■ WHAT NEEDS TO BE DONE
In the listing below, find the line with "Definition tp_header (pkt" and the line with "(Z.land b1 0x1f)". Repeat those two lines and all lines between them exactly.

====== PROVIDED MATERIAL ======

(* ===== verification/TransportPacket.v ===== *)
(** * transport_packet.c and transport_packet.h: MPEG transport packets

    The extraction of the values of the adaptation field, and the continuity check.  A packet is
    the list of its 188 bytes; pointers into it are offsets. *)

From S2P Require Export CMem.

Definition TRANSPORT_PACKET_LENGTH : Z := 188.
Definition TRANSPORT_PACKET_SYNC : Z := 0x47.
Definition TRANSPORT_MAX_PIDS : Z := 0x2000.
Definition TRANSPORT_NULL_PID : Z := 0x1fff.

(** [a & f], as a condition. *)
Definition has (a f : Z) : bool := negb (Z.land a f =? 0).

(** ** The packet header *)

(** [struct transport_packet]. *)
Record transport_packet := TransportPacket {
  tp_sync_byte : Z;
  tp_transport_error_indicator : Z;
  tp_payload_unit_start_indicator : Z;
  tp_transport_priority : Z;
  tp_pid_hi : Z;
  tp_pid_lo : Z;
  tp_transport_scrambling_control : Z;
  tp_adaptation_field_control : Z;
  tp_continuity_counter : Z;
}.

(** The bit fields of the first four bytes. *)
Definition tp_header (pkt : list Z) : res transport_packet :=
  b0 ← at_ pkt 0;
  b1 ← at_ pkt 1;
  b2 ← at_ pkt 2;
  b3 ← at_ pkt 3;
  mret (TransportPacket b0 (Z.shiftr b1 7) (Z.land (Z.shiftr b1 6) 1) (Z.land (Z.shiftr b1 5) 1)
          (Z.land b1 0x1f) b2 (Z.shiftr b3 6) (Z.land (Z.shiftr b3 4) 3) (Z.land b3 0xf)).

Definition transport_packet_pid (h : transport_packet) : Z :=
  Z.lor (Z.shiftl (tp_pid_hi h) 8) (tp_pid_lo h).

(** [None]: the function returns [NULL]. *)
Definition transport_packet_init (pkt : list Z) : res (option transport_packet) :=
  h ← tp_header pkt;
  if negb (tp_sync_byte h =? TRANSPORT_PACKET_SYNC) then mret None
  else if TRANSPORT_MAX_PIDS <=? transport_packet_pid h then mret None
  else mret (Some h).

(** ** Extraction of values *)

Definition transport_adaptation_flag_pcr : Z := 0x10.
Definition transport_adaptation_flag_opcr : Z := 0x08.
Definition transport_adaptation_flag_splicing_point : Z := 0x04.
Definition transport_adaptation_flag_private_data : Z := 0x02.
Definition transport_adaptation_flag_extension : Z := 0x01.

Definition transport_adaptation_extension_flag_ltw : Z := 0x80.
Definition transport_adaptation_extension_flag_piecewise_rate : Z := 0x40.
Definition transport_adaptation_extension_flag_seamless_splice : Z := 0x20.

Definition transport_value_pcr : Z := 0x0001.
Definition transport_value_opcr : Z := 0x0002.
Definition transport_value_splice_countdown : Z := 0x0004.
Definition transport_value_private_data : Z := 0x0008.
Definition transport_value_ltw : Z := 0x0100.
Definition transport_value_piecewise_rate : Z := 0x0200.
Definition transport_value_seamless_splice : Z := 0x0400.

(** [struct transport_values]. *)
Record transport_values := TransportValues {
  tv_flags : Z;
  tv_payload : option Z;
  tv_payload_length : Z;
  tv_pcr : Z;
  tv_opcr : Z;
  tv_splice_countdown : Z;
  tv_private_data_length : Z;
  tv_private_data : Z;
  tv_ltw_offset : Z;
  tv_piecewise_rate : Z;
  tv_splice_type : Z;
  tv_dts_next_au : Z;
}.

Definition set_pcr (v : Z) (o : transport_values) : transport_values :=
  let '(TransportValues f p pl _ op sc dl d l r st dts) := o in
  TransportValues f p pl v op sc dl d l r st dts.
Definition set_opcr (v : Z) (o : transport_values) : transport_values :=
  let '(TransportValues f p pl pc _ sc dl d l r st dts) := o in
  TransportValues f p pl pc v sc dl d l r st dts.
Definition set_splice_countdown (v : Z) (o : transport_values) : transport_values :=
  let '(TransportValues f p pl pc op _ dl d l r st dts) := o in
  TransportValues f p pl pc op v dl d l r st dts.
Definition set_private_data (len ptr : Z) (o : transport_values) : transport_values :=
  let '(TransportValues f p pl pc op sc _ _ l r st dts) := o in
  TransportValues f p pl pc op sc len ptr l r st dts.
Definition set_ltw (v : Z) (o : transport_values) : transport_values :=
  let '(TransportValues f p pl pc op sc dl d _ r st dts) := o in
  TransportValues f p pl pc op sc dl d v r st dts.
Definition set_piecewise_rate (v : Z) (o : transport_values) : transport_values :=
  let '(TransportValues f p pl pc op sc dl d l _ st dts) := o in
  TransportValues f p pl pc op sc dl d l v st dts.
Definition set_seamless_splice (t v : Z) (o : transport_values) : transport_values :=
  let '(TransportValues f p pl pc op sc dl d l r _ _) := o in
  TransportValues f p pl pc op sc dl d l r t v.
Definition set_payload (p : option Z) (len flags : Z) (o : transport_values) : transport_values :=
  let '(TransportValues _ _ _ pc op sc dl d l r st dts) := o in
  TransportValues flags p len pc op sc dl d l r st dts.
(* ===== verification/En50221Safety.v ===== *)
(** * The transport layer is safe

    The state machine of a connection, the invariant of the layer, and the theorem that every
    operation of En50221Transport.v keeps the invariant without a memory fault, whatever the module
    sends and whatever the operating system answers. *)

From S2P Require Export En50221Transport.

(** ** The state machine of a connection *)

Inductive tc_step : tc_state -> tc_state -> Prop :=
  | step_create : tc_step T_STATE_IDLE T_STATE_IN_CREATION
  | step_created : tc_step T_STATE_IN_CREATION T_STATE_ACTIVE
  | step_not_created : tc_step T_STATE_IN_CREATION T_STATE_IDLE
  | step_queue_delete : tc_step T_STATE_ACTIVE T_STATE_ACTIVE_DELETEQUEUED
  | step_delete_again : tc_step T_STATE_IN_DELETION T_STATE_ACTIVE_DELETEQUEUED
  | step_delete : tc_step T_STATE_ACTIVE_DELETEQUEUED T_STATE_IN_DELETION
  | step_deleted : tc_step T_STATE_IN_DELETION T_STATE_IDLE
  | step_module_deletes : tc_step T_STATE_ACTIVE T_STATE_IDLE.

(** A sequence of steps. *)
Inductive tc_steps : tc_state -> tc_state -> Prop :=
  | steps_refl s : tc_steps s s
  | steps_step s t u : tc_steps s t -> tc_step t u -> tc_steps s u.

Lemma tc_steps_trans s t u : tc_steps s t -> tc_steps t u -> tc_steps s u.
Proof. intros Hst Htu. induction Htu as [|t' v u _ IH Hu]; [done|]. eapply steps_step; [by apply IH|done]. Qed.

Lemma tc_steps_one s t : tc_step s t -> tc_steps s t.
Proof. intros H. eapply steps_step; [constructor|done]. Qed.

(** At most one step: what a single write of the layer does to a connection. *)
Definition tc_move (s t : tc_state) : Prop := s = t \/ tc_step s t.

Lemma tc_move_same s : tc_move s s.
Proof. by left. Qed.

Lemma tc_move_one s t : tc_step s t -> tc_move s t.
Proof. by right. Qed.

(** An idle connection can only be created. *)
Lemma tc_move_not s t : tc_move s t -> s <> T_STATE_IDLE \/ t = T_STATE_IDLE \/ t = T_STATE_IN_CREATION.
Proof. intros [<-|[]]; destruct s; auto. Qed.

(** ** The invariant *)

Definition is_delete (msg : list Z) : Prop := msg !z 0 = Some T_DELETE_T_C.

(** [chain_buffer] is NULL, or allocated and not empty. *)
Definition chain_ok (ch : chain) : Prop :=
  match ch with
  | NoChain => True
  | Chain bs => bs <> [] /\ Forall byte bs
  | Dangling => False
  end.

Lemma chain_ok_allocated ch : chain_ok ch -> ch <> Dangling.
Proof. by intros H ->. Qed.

======

■ WRITTEN REPLY
Definition tp_header (pkt : list Z) : res transport_packet :=
  b0 ← at_ pkt 0;
  b1 ← at_ pkt 1;
  b2 ← at_ pkt 2;
  b3 ← at_ pkt 3;
  mret (TransportPacket b0 (Z.shiftr b1 7) (Z.land (Z.shiftr b1 6) 1) (Z.land (Z.shiftr b1 5) 1)
          (Z.land b1 0x1f) b2 (Z.shiftr b3 6) (Z.land (Z.shiftr b3 4) 3) (Z.land b3 0xf)).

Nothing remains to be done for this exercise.